> TASK TO CARRY OUT
Every line in the records below that holds "their" must be identified and copied.

--- ENTRIES PROVIDED ---

(** The run of [handleOptimize] on non-negative weights with a finite
    positive computed total. *)
Lemma handleOptimize_allocates64 (aeInfoMap : gmap string AEInfo)
    (s : PlanningState) :
  let caps := capacities aeInfoMap (territoryData s) in
  let total := computedTotal caps in
  forallb nonNegative caps = true ->
  isFinite total = true ->
  dlt (Finite 0) total = true ->
  Z.of_nat (length caps) <= 2 ^ 32 ->
  handleOptimize aeInfoMap s =
    Some (MkPlanningState
            (buildUpdated (territoryData s) 0
               (largestRemainder TOTAL_UNITS total caps)
               (largestRemainder TOTAL_TAM total caps))
            true true) /\
  (exists us : list Z,
     largestRemainder TOTAL_UNITS total caps = map ofInt us /\
     length us = length caps /\ Forall (fun u => 0 <= u) us /\
     sumZ us = 1000 /\
     leftover TOTAL_UNITS total caps =
       ofNat (length (winners TOTAL_UNITS total caps))) /\
  (exists ts : list Z,
     largestRemainder TOTAL_TAM total caps = map ofInt ts /\
     length ts = length caps /\ Forall (fun t => 0 <= t) ts /\
     sumZ ts = 12000 /\
     leftover TOTAL_TAM total caps =
       ofNat (length (winners TOTAL_TAM total caps))).
Proof.
  intros caps total Hnn Hfin Hpos Hlen.
  destruct (weights_values caps Hnn) as [Hcaps Hws].
  set (ws := map valueOf caps) in *.
  destruct total as [T| |] eqn:ET; try discriminate.
  assert (HT : (0 < T)%Q).
  { cbn [dlt] in Hpos. apply negb_true_iff in Hpos.
    apply Qle_bool_false in Hpos. exact Hpos. }
  assert (Htot : computedTotal (map Finite ws) = Finite T).
  { rewrite <- Hcaps. exact ET. }
  assert (Hn : Z.of_nat (length ws) <= 2 ^ 32).
  { unfold ws. rewrite length_map. exact Hlen. }
  destruct (roundToPool_largestRemainder64 ws T 1000 Hws Htot HT Hn ltac:(lia))
    as [HrunU HU].
  destruct (roundToPool_largestRemainder64 ws T 12000 Hws Htot HT Hn ltac:(lia))
    as [HrunT HTm].
  rewrite <- Hcaps in HrunU, HU, HrunT, HTm.
  assert (Hlw : length ws = length caps) by (unfold ws; apply length_map).
  rewrite Hlw in HU, HTm.
  change (ofInt 1000) with TOTAL_UNITS in HrunU, HU.
  change (ofInt 12000) with TOTAL_TAM in HrunT, HTm.
  split; [|split; [exact HU | exact HTm]].
  unfold handleOptimize. cbv zeta. fold caps.
  change (fold_left dadd caps (Finite 0)) with (computedTotal caps).
  fold total. rewrite ET. cbn [deq].
  assert (E0 : Qeq_bool T 0 = false).
  { destruct (Qeq_bool T 0) eqn:E; [|reflexivity].
    apply Qeq_bool_iff in E. lra. }
  rewrite E0, HrunU, HrunT. reflexivity.
Qed.


(** ** The claims about the allocator, in double precision *)

(** Claim C2, as amended.  For non-negative weights whose total, computed
    in double precision, is finite and positive, [handleOptimize] ends
    normally and the entities' units and TAM amounts are non-negative
    integers that sum to exactly 1000 and exactly 12000. *)
Theorem entity_allocations_sum_to_pools (aeInfoMap : gmap string AEInfo)
    (s : PlanningState) :
  let caps := capacities aeInfoMap (territoryData s) in
  forallb nonNegative caps = true ->
  isFinite (computedTotal caps) = true ->
  dlt (Finite 0) (computedTotal caps) = true ->
  Z.of_nat (length caps) <= 2 ^ 32 ->
  sumsToPools aeInfoMap s.
Proof.
  intros caps Hnn Hfin Hpos Hlen.
  destruct (handleOptimize_allocates64 aeInfoMap s Hnn Hfin Hpos Hlen)
    as (Hrun & (us & HU & HlU & HnU & HsU & _) & (ts & HT & HlT & HnT & HsT & _)).
  fold caps in Hrun, HU, HT, HlU, HlT.
  assert (Hrows : length caps = length (aeRows (territoryData s))).
  { unfold caps, capacities, aeRows. apply length_map. }
  exists (MkPlanningState
            (buildUpdated (territoryData s) 0
               (largestRemainder TOTAL_UNITS (computedTotal caps) caps)
               (largestRemainder TOTAL_TAM (computedTotal caps) caps))
            true true), us, ts.
  split; [exact Hrun|]. cbn [territoryData].
  split.
  { rewrite buildUpdated_units, HU, List.map_map; [reflexivity|].
    rewrite HU, length_map. congruence. }
  split.
  { rewrite buildUpdated_tam, HT, List.map_map; [reflexivity|].
    rewrite HT, length_map. congruence. }
  repeat split; try assumption; congruence.
Qed.

Lemma entity_allocations_witness :
  sumsToPools (flattenAEs Hierarchy.orgHierarchy) initialState.
Proof.
  apply (entity_allocations_sum_to_pools (flattenAEs Hierarchy.orgHierarchy)
           initialState).
  - vm_compute. reflexivity.
  - vm_compute. reflexivity.
  - vm_compute. reflexivity.
  - apply Z.leb_le. vm_compute. reflexivity.
Defined.

(** Claim C2 as stated fails.  Two weights of 1e308 are positive and so is
    their total, but in double precision the total is infinite, every
    share is 0 and the loop reads past the sorted array: the run raises
    and nothing is allocated.  With weights 1e15+3 and -1e15-2 the total
    is exactly 1, the shares lose their low digits, the floors add up to
    896 and the loop again runs off a two-element array. *)
Lemma allocation_fails_outside_double_range :
  (capacities (capacityMap (ofZ (10 ^ 308)) (ofZ (10 ^ 308)) (ofZ 0) (ofZ 0))
     (territoryData initialState) = map ofZ [10 ^ 308; 10 ^ 308; 0; 0] /\
   0 < sumZ [10 ^ 308; 10 ^ 308; 0; 0] /\
   Forall (fun w => 0 <= w) [10 ^ 308; 10 ^ 308; 0; 0] /\
   handleOptimize (capacityMap (ofZ (10 ^ 308)) (ofZ (10 ^ 308)) (ofZ 0) (ofZ 0)) initialState = None /\
   ~ sumsToPools (capacityMap (ofZ (10 ^ 308)) (ofZ (10 ^ 308)) (ofZ 0) (ofZ 0)) initialState) /\
  (capacities (capacityMap (ofZ (10 ^ 15 + 3)) (ofZ (- 10 ^ 15 - 2)) (ofZ 0) (ofZ 0))
     (territoryData initialState) = map ofZ [10 ^ 15 + 3; - 10 ^ 15 - 2; 0; 0] /\
   sumZ [10 ^ 15 + 3; - 10 ^ 15 - 2; 0; 0] = 1 /\
   handleOptimize (capacityMap (ofZ (10 ^ 15 + 3)) (ofZ (- 10 ^ 15 - 2)) (ofZ 0) (ofZ 0)) initialState
     = None /\
   ~ sumsToPools (capacityMap (ofZ (10 ^ 15 + 3)) (ofZ (- 10 ^ 15 - 2)) (ofZ 0) (ofZ 0)) initialState).
Proof.
  split.
  - split; [vm_compute; reflexivity|]. split; [vm_compute; reflexivity|].
    split; [repeat constructor; vm_compute; discriminate|].
    split; [vm_compute; reflexivity|].
    intros (s' & us & ts & H & _). vm_compute in H. discriminate.
  - split; [vm_compute; reflexivity|]. split; [vm_compute; reflexivity|].
    split; [vm_compute; reflexivity|].
    intros (s' & us & ts & H & _). vm_compute in H. discriminate.
Qed.

Lemma winners_differ64 :
  winners TOTAL_UNITS (computedTotal sampleCaps) sampleCaps <>
  winners TOTAL_TAM (computedTotal sampleCaps) sampleCaps.
Proof. vm_compute. discriminate. Qed.

Lemma capacities_lookup64 aeInfoMap rows k c :
  capacities aeInfoMap rows !! k = Some c ->
  exists row, aeRows rows !! k = Some row /\ capacityOf aeInfoMap row = c.
Proof.
  unfold capacities, aeRows. rewrite lookup_map.
  destruct (List.filter isAERow rows !! k) as [row|]; [|discriminate].
  intros H. injection H as <-. exists row. split; reflexivity.
Qed.

(** Claim C5, as amended.  For non-negative weights whose computed total
    is finite and positive, each entity receives, for units and for TAM
    separately, the floor of its share as computed in double precision,
    plus one if it is among the [leftover] entities served first; entities
    are served by decreasing computed remainder and, where two computed
    remainders are the same double, in input order; exactly [leftover]
    entities receive the extra unit.  The unit winners and the TAM winners
    can differ. *)
Theorem allocation_follows_computed_remainders (aeInfoMap : gmap string AEInfo)
    (s : PlanningState) :
  let caps := capacities aeInfoMap (territoryData s) in
  let total := computedTotal caps in
  forallb nonNegative caps = true ->
  isFinite total = true ->
  dlt (Finite 0) total = true ->
  Z.of_nat (length caps) <= 2 ^ 32 ->
  exists s',
    handleOptimize aeInfoMap s = Some s' /\
    (forall k c,
       caps !! k = Some c ->
       exists row,
         aeRows (territoryData s') !! k = Some row /\
         units row = Some (alloc TOTAL_UNITS total caps k c) /\
         tam row = Some (alloc TOTAL_TAM total caps k c)) /\
    leftover TOTAL_UNITS total caps =
      ofNat (length (winners TOTAL_UNITS total caps)) /\
    leftover TOTAL_TAM total caps =
      ofNat (length (winners TOTAL_TAM total caps)) /\
    (exists caps',
       winners TOTAL_UNITS (computedTotal caps') caps' <>
       winners TOTAL_TAM (computedTotal caps') caps').
Proof.
  intros caps total Hnn Hfin Hpos Hlen.
  destruct (handleOptimize_allocates64 aeInfoMap s Hnn Hfin Hpos Hlen)
    as (Hrun & (us & _ & _ & _ & _ & HwU) & (ts & _ & _ & _ & _ & HwT)).
  eexists. split; [exact Hrun|]. cbn [territoryData].
  split; [|split; [exact HwU|split; [exact HwT|]]].
  - intros k c Hk.
    destruct (capacities_lookup64 _ _ _ _ Hk) as (row & Hrow & _).
    eexists. split; [apply (buildUpdated_ae_lookup64 _ _ _ 0%nat k row Hrow)|].
    cbn [units tam Nat.add]. unfold largestRemainder, alloc.
    rewrite !list_lookup_imap. fold caps. rewrite Hk. split; reflexivity.
  - exists sampleCaps. exact winners_differ64.
Qed.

---

> THE ANSWER
    their total, but in double precision the total is infinite, every
    is exactly 1, the shares lose their low digits, the floors add up to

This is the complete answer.